GIVEN ENTRIES:
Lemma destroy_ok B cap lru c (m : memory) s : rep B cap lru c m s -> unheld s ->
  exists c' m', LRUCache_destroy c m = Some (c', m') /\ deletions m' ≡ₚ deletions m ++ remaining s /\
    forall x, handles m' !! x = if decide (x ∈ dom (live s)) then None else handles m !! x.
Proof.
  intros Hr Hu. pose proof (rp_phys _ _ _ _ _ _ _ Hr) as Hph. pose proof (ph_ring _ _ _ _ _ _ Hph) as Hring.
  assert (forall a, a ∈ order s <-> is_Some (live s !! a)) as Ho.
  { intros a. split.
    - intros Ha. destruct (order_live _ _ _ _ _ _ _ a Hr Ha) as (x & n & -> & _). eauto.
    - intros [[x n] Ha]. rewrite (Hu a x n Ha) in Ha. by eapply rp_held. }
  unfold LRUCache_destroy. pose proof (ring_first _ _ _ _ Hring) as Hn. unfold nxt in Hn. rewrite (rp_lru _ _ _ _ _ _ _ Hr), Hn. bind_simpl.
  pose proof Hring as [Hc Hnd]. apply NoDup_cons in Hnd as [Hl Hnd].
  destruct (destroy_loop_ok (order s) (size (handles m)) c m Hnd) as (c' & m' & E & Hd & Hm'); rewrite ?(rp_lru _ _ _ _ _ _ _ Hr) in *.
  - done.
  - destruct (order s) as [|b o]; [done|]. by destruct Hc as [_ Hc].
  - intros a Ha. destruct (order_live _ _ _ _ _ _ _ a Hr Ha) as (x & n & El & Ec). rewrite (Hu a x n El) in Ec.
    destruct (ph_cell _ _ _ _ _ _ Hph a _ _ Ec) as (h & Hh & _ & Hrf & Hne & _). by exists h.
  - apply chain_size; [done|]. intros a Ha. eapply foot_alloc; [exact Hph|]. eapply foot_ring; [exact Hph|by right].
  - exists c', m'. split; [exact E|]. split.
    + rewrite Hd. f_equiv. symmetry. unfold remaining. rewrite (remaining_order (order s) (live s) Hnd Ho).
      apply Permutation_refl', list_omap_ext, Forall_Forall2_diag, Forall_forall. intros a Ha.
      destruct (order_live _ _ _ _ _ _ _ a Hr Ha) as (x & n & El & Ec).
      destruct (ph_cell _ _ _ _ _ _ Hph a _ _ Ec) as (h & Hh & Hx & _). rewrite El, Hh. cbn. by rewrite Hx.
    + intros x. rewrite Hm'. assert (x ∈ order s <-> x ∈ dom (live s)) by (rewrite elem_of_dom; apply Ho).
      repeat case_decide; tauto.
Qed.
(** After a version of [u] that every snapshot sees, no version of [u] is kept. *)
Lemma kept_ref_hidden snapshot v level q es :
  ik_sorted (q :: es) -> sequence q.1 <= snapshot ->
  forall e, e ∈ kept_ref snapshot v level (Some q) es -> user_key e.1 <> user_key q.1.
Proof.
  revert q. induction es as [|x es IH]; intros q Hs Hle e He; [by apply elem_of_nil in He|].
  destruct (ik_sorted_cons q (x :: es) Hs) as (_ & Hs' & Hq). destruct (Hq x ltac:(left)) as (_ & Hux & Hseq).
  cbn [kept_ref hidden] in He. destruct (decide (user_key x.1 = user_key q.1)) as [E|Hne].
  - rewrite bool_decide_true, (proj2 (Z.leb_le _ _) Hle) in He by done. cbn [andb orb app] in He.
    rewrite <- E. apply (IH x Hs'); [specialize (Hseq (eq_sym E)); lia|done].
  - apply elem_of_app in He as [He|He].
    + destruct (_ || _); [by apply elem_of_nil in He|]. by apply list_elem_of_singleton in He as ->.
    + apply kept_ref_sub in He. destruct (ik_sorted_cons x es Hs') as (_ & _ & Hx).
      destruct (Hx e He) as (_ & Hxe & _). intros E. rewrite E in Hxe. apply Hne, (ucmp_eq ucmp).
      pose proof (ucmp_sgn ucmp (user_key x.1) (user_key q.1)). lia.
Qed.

* * *

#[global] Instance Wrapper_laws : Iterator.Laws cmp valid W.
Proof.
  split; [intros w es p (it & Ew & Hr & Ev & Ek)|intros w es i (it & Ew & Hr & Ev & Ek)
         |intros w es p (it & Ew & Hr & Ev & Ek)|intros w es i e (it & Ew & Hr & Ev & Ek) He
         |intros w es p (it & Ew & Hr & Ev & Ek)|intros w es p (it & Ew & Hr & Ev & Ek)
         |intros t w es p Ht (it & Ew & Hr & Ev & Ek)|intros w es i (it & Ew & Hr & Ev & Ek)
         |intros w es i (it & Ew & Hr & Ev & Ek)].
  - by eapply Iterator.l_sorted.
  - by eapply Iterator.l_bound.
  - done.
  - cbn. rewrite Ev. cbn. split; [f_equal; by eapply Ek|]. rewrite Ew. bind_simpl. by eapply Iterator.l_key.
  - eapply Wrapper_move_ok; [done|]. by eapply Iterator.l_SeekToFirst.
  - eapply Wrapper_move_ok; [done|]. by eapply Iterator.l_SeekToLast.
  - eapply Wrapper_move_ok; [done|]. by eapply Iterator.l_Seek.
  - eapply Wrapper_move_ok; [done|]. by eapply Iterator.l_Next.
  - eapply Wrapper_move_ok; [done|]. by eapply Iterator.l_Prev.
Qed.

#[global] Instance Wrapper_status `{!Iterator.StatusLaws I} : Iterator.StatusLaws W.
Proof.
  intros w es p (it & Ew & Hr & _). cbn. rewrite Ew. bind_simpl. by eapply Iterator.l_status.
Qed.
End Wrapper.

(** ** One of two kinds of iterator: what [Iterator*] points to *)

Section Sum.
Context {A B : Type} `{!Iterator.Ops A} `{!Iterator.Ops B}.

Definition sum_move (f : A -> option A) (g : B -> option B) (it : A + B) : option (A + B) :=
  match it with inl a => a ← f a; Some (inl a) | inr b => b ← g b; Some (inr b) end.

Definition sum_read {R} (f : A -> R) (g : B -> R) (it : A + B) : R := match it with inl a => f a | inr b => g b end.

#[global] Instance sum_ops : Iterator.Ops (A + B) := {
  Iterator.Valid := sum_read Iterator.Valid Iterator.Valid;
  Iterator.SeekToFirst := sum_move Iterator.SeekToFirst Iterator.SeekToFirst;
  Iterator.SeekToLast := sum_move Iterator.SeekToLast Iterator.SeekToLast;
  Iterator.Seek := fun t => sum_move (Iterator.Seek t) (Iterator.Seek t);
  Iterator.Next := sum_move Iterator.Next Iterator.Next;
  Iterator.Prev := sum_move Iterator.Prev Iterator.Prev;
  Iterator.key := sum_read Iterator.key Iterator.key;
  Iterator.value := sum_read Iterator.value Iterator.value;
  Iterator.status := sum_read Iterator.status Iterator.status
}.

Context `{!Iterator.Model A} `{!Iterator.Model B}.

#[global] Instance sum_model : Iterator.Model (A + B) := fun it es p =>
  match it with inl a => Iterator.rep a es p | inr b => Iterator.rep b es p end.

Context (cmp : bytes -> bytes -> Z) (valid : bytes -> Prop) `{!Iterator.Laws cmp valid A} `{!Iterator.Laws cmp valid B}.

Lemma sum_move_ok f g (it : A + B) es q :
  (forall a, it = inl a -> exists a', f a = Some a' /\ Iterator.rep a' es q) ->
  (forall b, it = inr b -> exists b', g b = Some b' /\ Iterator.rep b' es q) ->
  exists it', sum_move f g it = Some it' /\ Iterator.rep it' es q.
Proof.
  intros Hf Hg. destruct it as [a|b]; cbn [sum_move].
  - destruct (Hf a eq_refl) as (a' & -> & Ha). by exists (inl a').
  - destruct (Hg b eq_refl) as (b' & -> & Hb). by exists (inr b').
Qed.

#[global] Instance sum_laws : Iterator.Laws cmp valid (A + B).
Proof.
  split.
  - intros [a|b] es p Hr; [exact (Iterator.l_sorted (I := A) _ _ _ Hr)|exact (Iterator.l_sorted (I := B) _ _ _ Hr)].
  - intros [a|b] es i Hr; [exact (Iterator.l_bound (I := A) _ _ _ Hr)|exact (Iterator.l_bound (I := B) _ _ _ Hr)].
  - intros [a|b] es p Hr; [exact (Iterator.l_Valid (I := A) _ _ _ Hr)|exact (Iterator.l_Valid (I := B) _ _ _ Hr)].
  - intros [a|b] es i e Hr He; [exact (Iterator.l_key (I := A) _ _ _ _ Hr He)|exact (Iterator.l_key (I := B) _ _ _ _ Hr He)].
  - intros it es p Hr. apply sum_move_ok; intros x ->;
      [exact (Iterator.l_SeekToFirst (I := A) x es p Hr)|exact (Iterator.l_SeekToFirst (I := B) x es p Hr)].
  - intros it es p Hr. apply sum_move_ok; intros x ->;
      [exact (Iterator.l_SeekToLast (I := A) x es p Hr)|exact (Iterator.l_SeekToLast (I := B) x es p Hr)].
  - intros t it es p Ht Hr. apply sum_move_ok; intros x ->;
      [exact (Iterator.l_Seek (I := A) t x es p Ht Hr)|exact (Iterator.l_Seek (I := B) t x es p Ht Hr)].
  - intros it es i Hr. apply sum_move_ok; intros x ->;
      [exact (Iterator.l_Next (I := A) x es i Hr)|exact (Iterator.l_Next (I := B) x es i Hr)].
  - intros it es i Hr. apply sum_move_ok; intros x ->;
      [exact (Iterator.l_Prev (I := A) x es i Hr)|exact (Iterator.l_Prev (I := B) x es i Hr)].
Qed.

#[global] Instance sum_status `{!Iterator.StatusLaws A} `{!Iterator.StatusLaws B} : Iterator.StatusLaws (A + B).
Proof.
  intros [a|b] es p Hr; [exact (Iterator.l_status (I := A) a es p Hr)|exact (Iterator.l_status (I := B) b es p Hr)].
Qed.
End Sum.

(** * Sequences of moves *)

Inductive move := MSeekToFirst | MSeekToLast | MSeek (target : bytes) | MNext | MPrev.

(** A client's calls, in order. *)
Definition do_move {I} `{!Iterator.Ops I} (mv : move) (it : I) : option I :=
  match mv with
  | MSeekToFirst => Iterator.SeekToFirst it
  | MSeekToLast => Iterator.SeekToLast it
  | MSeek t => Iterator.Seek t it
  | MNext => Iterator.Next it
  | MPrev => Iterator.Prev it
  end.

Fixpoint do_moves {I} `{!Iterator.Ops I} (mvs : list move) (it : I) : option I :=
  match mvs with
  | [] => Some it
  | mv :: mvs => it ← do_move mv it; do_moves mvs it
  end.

HOW TO COMPLETE THIS TASK:
Set down, exactly as they appear above, all lines from the one that has "Lemma destroy_ok B" down to the one that has "- intros Ha.", including those two and no others.

RESULT FOR THIS EXERCISE:
Lemma destroy_ok B cap lru c (m : memory) s : rep B cap lru c m s -> unheld s ->
  exists c' m', LRUCache_destroy c m = Some (c', m') /\ deletions m' ≡ₚ deletions m ++ remaining s /\
    forall x, handles m' !! x = if decide (x ∈ dom (live s)) then None else handles m !! x.
Proof.
  intros Hr Hu. pose proof (rp_phys _ _ _ _ _ _ _ Hr) as Hph. pose proof (ph_ring _ _ _ _ _ _ Hph) as Hring.
  assert (forall a, a ∈ order s <-> is_Some (live s !! a)) as Ho.
  { intros a. split.
    - intros Ha. destruct (order_live _ _ _ _ _ _ _ a Hr Ha) as (x & n & -> & _). eauto.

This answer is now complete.